The National Union of Healthcare Workers, which represents more than 4,000 Kaiser mental health clinicians in California and Hawaii, cited an email sent Dec. 1 by Michael Nava, PhD, Kaiser's director of East Bay Behavioral Health.

The email states in part: "Our management team communicated to our department that MLK was going to be a paid holiday for all mental health clinicians in Northern California] in 2022. In our excitement, we placed all NUHW provider schedules on hold. However, we failed to confirm if it was actually finalized. Only recently we learned that it is not. There are more negotiations and meetings that need to take place with the other coalition of unions and between [The Permanente Medical Group] and [Kaiser Foundation and Hospitals]. To our understanding this is a complex process occurring much beyond the local level."

The mental health clinicians were given the option of using available paid time off, paid administrative leave or education leave to take the day off.  
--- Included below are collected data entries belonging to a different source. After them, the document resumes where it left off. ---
Lemma max_by_spec l m : max_by l = Some m ->
  m ∈ l /\ forall y, y ∈ l -> (f y <= f m)%Z.
Proof.
  destruct l as [|x l]; simpl; intros [= <-].
  split; [apply max_from_elem|intros; by apply max_from_ge].
Qed.

Lemma max_by_is_Some l : l <> [] -> is_Some (max_by l).
Proof. destruct l; [done|eauto]. Qed.
End max_by.

(** Choosing by a key commutes with a map that preserves the key. *)
Lemma max_by_fmap {A B} (f : A -> Z) (g : B -> Z) (h : A -> B) l :
  (forall x, x ∈ l -> g (h x) = f x) -> max_by g (h <$> l) = h <$> max_by f l.
Proof.
  destruct l as [|x l]; [done|]. simpl. intros Hgh. f_equal.
  assert (Hx : g (h x) = f x) by set_solver.
  assert (Hl : forall y, y ∈ l -> g (h y) = f y) by set_solver.
  clear Hgh. revert x Hx. induction l as [|y l IH]; intros x Hx; simpl; [done|].
  rewrite Hx, (Hl y) by set_solver.
  destruct (f x <? f y)%Z; apply IH; set_solver.
Qed.

(** ** Python dicts that keep insertion order *)

Section dict.
Context {K V : Type} `{EqDecision K}.

Fixpoint dict_get (k : K) (d : list (K * V)) : option V :=
  match d with
  | [] => None
  | (k', v) :: d' => if decide (k = k') then Some v else dict_get k d'
  end.

(** [d[k] = v]: in place when the key is there, appended otherwise. *)
Fixpoint dict_set (k : K) (v : V) (d : list (K * V)) : list (K * V) :=
  match d with
  | [] => [(k, v)]
  | (k', v') :: d' =>
      if decide (k = k') then (k, v) :: d' else (k', v') :: dict_set k v d'
  end.

Definition dict_pop (k : K) (d : list (K * V)) : list (K * V) :=
  filter (fun kv => kv.1 <> k) d.

Lemma dict_get_set k k' v d :
  dict_get k (dict_set k' v d) = if decide (k = k') then Some v else dict_get k d.
Proof.
  induction d as [|[k1 v1] d IH]; simpl.
  - repeat case_decide; congruence.
  - repeat case_decide; subst; simpl; repeat case_decide; try congruence.
Qed.

Lemma dict_get_elem k v d : dict_get k d = Some v -> (k, v) ∈ d.
Proof.
  induction d as [|[k1 v1] d IH]; simpl; [done|].
  case_decide; intros H'; simplify_eq; [set_solver|].
  apply IH in H'. set_solver.
Qed.
End dict.

(** ** Boolean quantifiers over a finite map *)

Section map_bool.
Context {K V : Type} `{Countable K}.
Implicit Types (m : gmap K V) (f : K * V -> bool).

Lemma forallb_map f m :
  forallb f (map_to_list m) = true <-> forall k v, m !! k = Some v -> f (k, v) = true.
Proof.
  rewrite forallb_forall. split.
  - intros Hf k v Hk. apply Hf, list_elem_of_In. by apply elem_of_map_to_list.
  - intros Hf [k v] Hin%list_elem_of_In. apply Hf. by apply elem_of_map_to_list.
Qed.

Lemma existsb_map f m :
  existsb f (map_to_list m) = true <-> exists k v, m !! k = Some v /\ f (k, v) = true.
Proof.
  rewrite existsb_exists. split.
  - intros ([k v] & Hin%list_elem_of_In & Hf). exists k, v.
    by apply elem_of_map_to_list in Hin.
  - intros (k & v & Hk & Hf). exists (k, v). split; [|done].
    apply list_elem_of_In. by apply elem_of_map_to_list.
Qed.
End map_bool.
(* ===== verification/Json.v ===== *)
(** * Python values decoded from JSON, and the string operations the code uses

    [json] is what [json.loads] and [httpx.Response.json] return: a dict is an
    insertion-ordered association list with distinct keys, a float is carried
    by its [repr] (which determines it).  Text is a Rocq [string], one
    character per code point of Latin-1; the operations below are Python's
    [str] methods on that range. *)

From Stdlib Require Import Ascii String.
From S2P Require Import Prelude.
Local Open Scope string_scope.

Inductive json :=
  | JNull
  | JBool (b : bool)
  | JInt (z : Z)
  | JFloat (repr : string)
  | JStr (s : string)
  | JList (l : list json)
  | JObj (d : list (string * json)).

(** [d.get(k)]: absent and null are the same [None]. *)
Definition dget (k : string) (d : list (string * json)) : json :=
  default JNull (dict_get k d).

(** [bool(v)]. *)
Definition py_truthy (v : json) : bool :=
  match v with
  | JNull => false
  | JBool b => b
  | JInt z => negb (z =? 0)%Z
  | JFloat r => negb (String.eqb r "0.0" || String.eqb r "-0.0")
  | JStr s => negb (String.eqb s "")
  | JList l => match l with [] => false | _ => true end
  | JObj d => match d with [] => false | _ => true end
  end.

(** Whether [v] can be looked up in a set or dict. *)
Definition hashable (v : json) : bool :=
  match v with JList _ | JObj _ => false | _ => true end.

(** [v == s] for a string [s]. *)
Definition json_is_str (v : json) (s : string) : bool :=
  match v with JStr t => String.eqb t s | _ => false end.

(** ** Characters *)

Definition chr_code (c : ascii) : Z := Z.of_N (N_of_ascii c).

Definition is_digit (c : ascii) : bool :=
  ((48 <=? chr_code c) && (chr_code c <=? 57))%Z.

(** [str.isspace] on Latin-1. *)
Definition is_space (c : ascii) : bool :=
  let n := chr_code c in
  ((9 <=? n) && (n <=? 13) || (28 <=? n) && (n <=? 32) || (n =? 133) || (n =? 160))%Z.

Definition digit_chr (z : Z) : ascii := ascii_of_N (Z.to_N (48 + z)).
Definition digit_val (c : ascii) : Z := (chr_code c - 48)%Z.

(** ** Strings as lists of characters *)

Abbreviation chars := list_ascii_of_string.
Abbreviation of_chars := string_of_list_ascii.

(** The character, or byte, of a code. *)
Definition chr_of (n : Z) : ascii := ascii_of_N (Z.to_N n).

(** The UTF-8 bytes of one character. *)
Definition utf8_chr (c : ascii) : list ascii :=
  let n := chr_code c in
  if (n <? 128)%Z then [c] else [chr_of (192 + n / 64); chr_of (128 + n mod 64)].

Definition utf8 (s : string) : string := of_chars (mjoin (utf8_chr <$> chars s)).

Fixpoint drop_while {A} (p : A -> bool) (l : list A) : list A :=
  match l with
  | [] => []
  | x :: l' => if p x then drop_while p l' else l
  end.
"It was Dr. King's persistent advocacy and determination that helped desegregate hospitals," Sabrina Chaumette, a social worker at Kaiser in Oakland, said in a news release. "For Kaiser to still refuse to honor Martin Luther King Jr. Day as a national holiday in 2022 is disrespectful to our communities and dishonors the memory of Dr. King and his legacy."

Ixayanne Baez, a marriage and family therapist at Kaiser in Oakland, in the union statement accused Kaiser of using Martin Luther King Jr. Day "as a bureaucratic challenge rather than a moral imperative."

In a statement shared with Becker's, Kaiser said the health system has celebrated Martin Luther King Jr. Day as a day of service to others for nearly two decades, expanding it to a weeklong event this year.

"For some time, we have been working to standardize this observance across our enterprise, comprising eight states and the District of Columbia," Kaiser said. "We are pleased to share ... that Kaiser Permanente has made the commitment to adopt, starting in 2023, MLK Day as a scheduled, paid holiday across the organization."

The health system, however, acknowledged there was a miscommunication surrounding this year's Martin Luther King Jr. Day observance.

"Local management well intentionally but incorrectly provided the wrong information, which was later corrected," Kaiser said. "Our local leadership have apologized to employees who may have viewed the mistake as in any way conflicting with our deep commitment to equity, inclusion and diversity leadership."

Additionally, the health system expressed disappointment about the planned strike, saying the union "is seeking to misuse this isolated incident as a reason to disrupt mental healthcare as part of its bargaining strategy."

The National Union of Healthcare Workers plans to picket outside Kaiser's Oakland Medical Center beginning at 8 a.m. Jan. 17 and march with allies and elected officials to the health system's Oakland corporate headquarters for a midday rally.